„Zahl der Asylbewerber darf nicht sechsstellig sein“: Merz-Ziel bei der „Migrationswende“ geplatzt – über 100.000 Asylbewerber

vor 7 Monaten

„Zahl der Asylbewerber darf nicht sechsstellig sein“: Merz-Ziel bei der „Migrationswende“ geplatzt – über 100.000 Asylbewerber
Bildquelle: NiUS

Deutschland verzeichnet auch 2025 wieder mehr als 100.000 Asyl-Erstanträge. Das zeigen die aktuellen November-Daten des Bundesamtes für Migration und Flüchtlinge. Trotz deutlich sinkender Anerkennungsquoten bleibt der Großteil der Antragsteller im Land – Rückführungen kommen weiterhin nur langsam voran, berichtet die Welt. Die von Bundeskanzler Friedrich Merz (CDU) gesetzte Obergrenze von Asylbewerbern – im Rahmen der „Migrationswende“ – wurde nicht erreicht.

Bis Ende November wurden 106.298 Erstanträge gestellt. Die monatlichen Zugänge liegen seit dem Frühjahr stabil bei etwas mehr als 8000 Fällen, mit leichten Ausschlägen nach oben oder unten. Im Vergleich zum Vorjahreszeitraum entspricht dies einem Rückgang um etwa die Hälfte. Gründe sind vor allem ein verschärfter Grenzschutz seit Mai sowie die politische Entwicklung in Syrien nach dem Sturz des Assad-Regimes.

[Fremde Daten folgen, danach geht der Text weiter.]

(* ===== verification/LocalRecords.v ===== *)
(** * Local DNS records (pkg/localrecords)

    The authoritative records that bypass the upstreams: validation, the exact
    map and the wildcard list, the lookups of every record type, and CNAME
    resolution.  Records are values: the code stores pointers, but no record is
    modified after [AddRecord] has normalized its name. *)

From Stdlib Require Import Ascii.
From S2P Require Import Prelude GoStrings GoNet.
From stdpp Require Import options.
Local Open Scope Z_scope.

Inductive RecordType :=
| RecordTypeA | RecordTypeAAAA | RecordTypeCNAME | RecordTypeMX | RecordTypeTXT
| RecordTypeSRV | RecordTypePTR | RecordTypeNS | RecordTypeSOA | RecordTypeCAA
| RecordTypeOther (s : gostring).      (** any other string *)

#[global] Instance RecordType_eq_dec : EqDecision RecordType.
Proof. solve_decision. Defined.

Record LocalRecord := MkLocalRecord {
  Domain : gostring; Type_ : RecordType; Target : gostring; Ns : gostring; Mbox : gostring;
  CaaTag : gostring; CaaValue : gostring; IPs : list IP; TxtRecords : list gostring;
  Serial : Z; TTL : Z; Refresh : Z; Retry : Z; Expire : Z; Minttl : Z;
  Priority : Z; Weight : Z; Port : Z; CaaFlag : Z; Wildcard : bool; Enabled : bool
}.

Definition with_Domain (d : gostring) (r : LocalRecord) : LocalRecord :=
  MkLocalRecord d (Type_ r) (Target r) (Ns r) (Mbox r) (CaaTag r) (CaaValue r) (IPs r)
    (TxtRecords r) (Serial r) (TTL r) (Refresh r) (Retry r) (Expire r) (Minttl r)
    (Priority r) (Weight r) (Port r) (CaaFlag r) (Wildcard r) (Enabled r).

Inductive RecordError :=
| ErrInvalidRecord | ErrRecordNotFound | ErrInvalidDomain | ErrInvalidIP | ErrEmptyTarget
| ErrNoIPs | ErrNoTxtData | ErrTxtTooLong | ErrInvalidSOA | ErrInvalidCAA.

(** ** util.go *)

Definition normalizeDomain (domain : gostring) : gostring :=
  let domain := ToLower (TrimSpace domain) in
  if negb (HasSuffix domain [dot]) then domain ++ [dot] else domain.

Definition matchesWildcard (domain pattern : gostring) : bool :=
  if HasPrefix pattern (str "*.") then
    let suffix := drop 2 pattern in
    if negb (HasSuffix domain suffix) || bytes_eqb domain suffix then false
    else
      let prefix := take (length domain - length suffix) domain in
      let prefix := TrimSuffix prefix [dot] in
      negb (Contains prefix [dot])
  else bytes_eqb domain pattern.

Definition empty (s : gostring) : bool := bytes_eqb s [].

Damit bestätigt sich ein langfristiger Trend: Zum 13. Mal in Folge wird in Deutschland die Marke von 100.000 Asylbewerbern überschritten. Zwischen 1998 und 2012 lag die Zahl der Erstanträge durchgehend darunter, in einzelnen Jahren sogar extrem niedrig. Der absolute Tiefpunkt wurde 2007 mit nur rund 19.100 Erstanträgen erreicht.